Using the entries below, output each line exactly from the first through the one that contains "of the files".

____ Records to process

(* ===== verification/Freshness.v ===== *)
(** Rollback protection (src/edg.go and [Transaction.Commit] of
    src/transaction.go): a counter kept in the store is compared, when the store
    is opened, with a counter of a trusted source.

    The rest of the database is seen through what it promises: its contents are
    the effect of a sequence of batches, each applied as a whole, and what is left
    of the files after tampering is a prefix of that sequence. *)
From stdpp Require Import sorting.
From S2P Require Import Prelude.

Local Open Scope Z_scope.

(** A batch sets and deletes keys; a store is the batches committed so far. *)
Abbreviation batch := (list (bytes * option bytes)).
Abbreviation store := (list batch).

Fixpoint lookup_ops (ops : batch) (k : bytes) (acc : option bytes) : option bytes :=
  match ops with
  | [] => acc
  | (k', v) :: ops => lookup_ops ops k (if decide (k' = k) then v else acc)
  end.

Definition store_get (h : store) (k : bytes) : option bytes :=
  lookup_ops (concat h) k None.

Definition edgMonotonicCounterKey : bytes := bytes_of_string "!EDGELESS_MONOTONIC_COUNTER".

(** What a write to the store, and a call of the trusted source, can do: succeed,
    or fail with or without having had its effect. *)
Inductive outcome := Done | Failed (applied : bool).

Record DB := mkDB {
  db_store : store;
  db_counter : Z;             (* DB.monotonicCounter *)
}.
#[export] Instance db_settable : Settable DB := fun d => mkDB (db_store d) (db_counter d).

(** A write to the store with an outcome. *)
Definition db_write (o : outcome) (b : batch) (d : DB) : DB * option error :=
  match o with
  | Done => (d <| db_store := db_store d ++ [b] |>, None)
  | Failed true => (d <| db_store := db_store d ++ [b] |>, Some (New "write failed"))
  | Failed false => (d, Some (New "write failed"))
  end.

(** [DB.Get] may fail too. *)
Definition edgGetMonotonicCounterFromStore (o : outcome) (d : DB) : go (result Z) :=
  match o with
  | Failed _ => Ret (Err (New "read failed"))
  | Done =>
      match store_get (db_store d) edgMonotonicCounterKey with
      | None => Ret (Ok 0)
      | Some value => if (length value <? 8)%nat then Panic "index out of range"
                      else Ret (Ok (Uint64 value))
      end
  end.

Definition edgSetMonotonicCounterOnStore (o : outcome) (value : Z) (d : DB) : DB * option error :=
  db_write o [(edgMonotonicCounterKey, Some (PutUint64 value))] d.

(** The trusted source, as the documentation of [Options.SetMonotonicCounter] asks
    for: it never decreases and returns its previous value. *)
Definition SetMonotonicCounter (o : outcome) (value source : Z) : Z * result Z :=
  match o with
  | Done => (Z.max value source, Ok source)
  | Failed applied => (if applied then Z.max value source else source, Err (New "source failed"))
  end.

(** [edgVerifyFreshness]; [SetMonotonicCounter(0)] reads the source, which is
    [None] where the option is not set. *)
Definition edgVerifyFreshness (o og : outcome) (source : option Z) (d : DB) :
    go (DB * option error) :=
  match source with
  | None => Ret (d, None)
  | Some source =>
      match (SetMonotonicCounter o 0 source).2 with
      | Err e => Ret (d, Some e)
      | Ok sourceCount =>
          got ← edgGetMonotonicCounterFromStore og d;
          match got with
          | Err e => Ret (d, Some e)
          | Ok storeCount =>
              if storeCount <? sourceCount then Ret (d, Some (New "rollback detected"))
              else Ret (d <| db_counter := storeCount |>, None)
          end
      end
  end.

________

» **Response below**:
(* ===== verification/Freshness.v ===== *)
(** Rollback protection (src/edg.go and [Transaction.Commit] of
    src/transaction.go): a counter kept in the store is compared, when the store
    is opened, with a counter of a trusted source.

    The rest of the database is seen through what it promises: its contents are
    the effect of a sequence of batches, each applied as a whole, and what is left
    of the files after tampering is a prefix of that sequence. *)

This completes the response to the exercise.